The "what if" question is the only question in fiction. Everything proceeds from that. You might start out with a landscape. You might start out with a character. You might start out with a plot point. But once you say, "What if?" that's where it all starts. Without understanding that, you have no story. It's as simple as that
And the reason I never, ever, ever get writer's block is that I work on more than one thing at the same time. And so if something is blocking over here, I turn to this. And if that one doesn't work, I turn to the next one.

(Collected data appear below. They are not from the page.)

Lemma descriptor_validate_valid d : descriptor_validate d = Ok tt -> grant_valid d.
Proof.
  unfold descriptor_validate, bounded. rewrite !check_ok, !let_ok_unit, !check_ok, !let_ok_unit, !check_ok.
  intros (_ & _ & Hb & Hw & Ho & Ha & Hm & Hp & Hr & Hs).
  reflect_bool.
  destruct (TRAVERSAL_BLOCK_MAX_BYTES <? _) eqn:Hl in Hs; [done |].
  split; try lia; [by apply budgets_validate_bounded | by apply windows_sorted | | done | done | ].
  - apply Forall_forall. intros op Hop. by apply (proj1 (forallb_forall _ _) Ha), list_elem_of_In.
  - intros Hmode. apply andb_false_iff in Hr as [Hr|Hr]; [| by apply negb_false_iff, Z.eqb_eq in Hr].
    by rewrite bool_decide_eq_false_2 in Hr.
Qed.

Lemma mutates_inj p q : mutates p = mutates q -> p = q.
Proof. by destruct p, q. Qed.

Lemma every_router p : p ∈ [RouterPcp; RouterNatPmp; RouterUpnpIgd].
Proof. destruct p; set_solver. Qed.

(** The consent names exactly the protocols whose mutation is in scope. *)
Lemma consent_matches_scope d consent :
  consent_matches d consent = true ->
  (forall p, p ∈ protocols consent <-> mutates p ∈ operations d)
  /\ concurrent_mapping_leases (budgets d) <= cleanup_datagrams (budgets d)
  /\ concurrent_mapping_leases (budgets d) <= cleanup_control_requests (budgets d).
Proof.
  unfold consent_matches. intros Hm. reflect_bool. split_and!; [| lia | lia].
  match goal with H : existsb _ (protocols _) = false |- _ => rename H into Hin end.
  match goal with H : existsb _ [_; _; _] = false |- _ => rename H into Hout end.
  intros p. split; intros Hp.
  - destruct (decide (mutates p ∈ operations d)) as [|Hn]; [done |].
    assert (Hx : existsb (fun p => negb (ops_contain (operations d) (mutates p))) (protocols consent) = true).
    { apply existsb_exists. exists p. split; [by apply list_elem_of_In |].
      unfold ops_contain. by rewrite bool_decide_eq_false_2. }
    congruence.
  - destruct (decide (p ∈ protocols consent)) as [|Hn]; [done |].
    assert (Hx : existsb (fun p => ops_contain (operations d) (mutates p)
        && negb (protocols_contain (protocols consent) p)) [RouterPcp; RouterNatPmp; RouterUpnpIgd] = true).
    { apply existsb_exists. exists p. split; [apply list_elem_of_In, every_router |].
      unfold ops_contain, protocols_contain. by rewrite bool_decide_eq_true_2, bool_decide_eq_false_2. }
    congruence.
Qed.

Lemma mutation_needs_mapping d p : grant_valid d -> mutates p ∈ operations d -> mode d = ModeMapping.
Proof.
  intros Hv Hp. pose proof (proj1 (Forall_forall _ _) (gv_allowed d Hv) _ Hp) as Ha.
  by destruct p; apply bool_decide_eq_true in Ha.
Qed.

(** The consent of a validated mapping grant. *)
Record mapping_consented (d : TraversalDescriptorV1) (consent : TraversalMappingConsent) : Prop := {
  mc_mode : mode d = ModeMapping;
  mc_consent : mapping d = Some consent;
  mc_resolved : prior_uncertainty_resolved consent = true;
  mc_finite : finite_expiry_verified consent = true;
  mc_expiry : expires_at_ms d <= consent_expires_at_ms consent;
  mc_requested : requested_lease_sec consent = 60;
  mc_maximum : 60 <= maximum_lease_sec consent <= 120;
  mc_scope : forall p, p ∈ protocols consent <-> mutates p ∈ operations d;
  mc_leases : concurrent_mapping_leases (budgets d) <> 0;
  mc_datagrams : concurrent_mapping_leases (budgets d) <= cleanup_datagrams (budgets d);
  mc_control : concurrent_mapping_leases (budgets d) <= cleanup_control_requests (budgets d)
}.

Lemma mapping_grant_consented d :
  grant_valid d -> mode d = ModeMapping -> exists consent, mapping_consented d consent.
Proof.
  intros Hv Hmode. pose proof (gv_mapping d Hv) as Hm. unfold validate_mapping in Hm.
  rewrite Hmode in Hm. destruct (mapping d) as [consent|] eqn:Hc; [| done].
  apply check_ok in Hm as [Hcv Hm]. apply check_ok in Hm as [Hcm _].
  apply consent_matches_scope in Hcm as (? & ? & ?).
  unfold consent_valid in Hcv. reflect_bool.
  exists consent. split; (done || lia).
Qed.

Lemma and_iff_compat_l_weak (A B C : Prop) : (A -> (B <-> C)) -> (A /\ B <-> A /\ C).
Proof. tauto. Qed.

(** A validated grant authorises a router mutation only with its consent.
    If any operation of the grant creates a mapping, the grant is a mapping grant
    whose consent names exactly the protocols in scope, verified finite expiry and
    the absence of earlier uncertainty, outlives the grant, asks for a 60-second
    lease and accepts at most 120, and whose budgets reserve one cleanup datagram
    and one cleanup control request for every lease that may be open at once,
    within the ordinary ceilings of 64 and 12. *)
Theorem mutation_requires_consent d :
  descriptor_validate d = Ok tt ->
  (forall p, mutates p ∈ operations d ->
     exists consent,
       mapping_consented d consent /\ p ∈ protocols consent /\
       concurrent_mapping_leases (budgets d) <= 2 /\
       cleanup_datagrams (budgets d) <= outbound_datagrams (budgets d) <= 64 /\
       cleanup_control_requests (budgets d) <= control_requests (budgets d) <= 12)
  /\ (mode d <> ModeMapping ->
      mapping d = None /\ concurrent_mapping_leases (budgets d) = 0 /\
      cleanup_datagrams (budgets d) = 0 /\ cleanup_control_requests (budgets d) = 0).
Proof.
  intros Hd. apply descriptor_validate_valid in Hd as Hv. split.
  - intros p Hp. destruct (mapping_grant_consented d Hv (mutation_needs_mapping d p Hv Hp)) as [consent Hc].
    exists consent. pose proof (gv_budgets d Hv) as []. split_and!; try (done || lia).
    by apply (mc_scope d consent Hc).
  - intros Hmode. pose proof (gv_mapping d Hv) as Hm. unfold validate_mapping in Hm.
    destruct (mode d), (mapping d); try done; split_match_in Hm; try done; reflect_bool; done.
Qed.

Creative writing in schools
I think that there are two problems with the way writing is done in schools. One is the assumption that you can give an assignment, and anyone can then blurt out onto the page enough in a 20-minute period, or a 15-minute period, or half hour whatever the period us. I can't do that. So, you give kids a topic, and you give them a time. And within that topic and that time, you're saying, "Do something creative." For most kids, that's enough to stop them right there.
I would rather have kids have journals that they can take home and write on when they feel like it. Writing in a schoolroom, under the teacher's eye, is a horrible way to write. I know very few professional writers who, under those conditions, could write anything worth anything.
I've done a lot of professional storytelling. It's a very different kind of sharing of stories than it is writing a book, or even reading a book to someone, because what's in the book might as well be written in stone. There it is. It doesn't change. When you're telling a story to an audience, you watch their face. You change what you're saying to fit the audience, or you incorporate something within the audience into the story as you're going. And so the story gets longer or shorter because of the audience. When you're writing, the story gets longer or shorter because of the story. It's a very different thing.
The missing lavaliere
I use the words that need to be used. And sometimes I have to fight for them. I did a series of books about a pig butler called Piggins. In the first book, he finds that the diamond lavaliere is missing. And my editor said, "No kid will know what 'lavaliere' is."
I said, "then they'll learn it."
And you know what happened? Every school that I went to that had been reading Piggins, the kids' favorite word was "lavaliere." So, I think that you use the words that need to be used. If they're big and the kids don't understand them, they'll either get it in context, or they'll ask someone, or they'll look it up.
Kids who never hear good words, who are never get stretched by them, are not going to be word lovers. So, at least in our books, let's give them great words.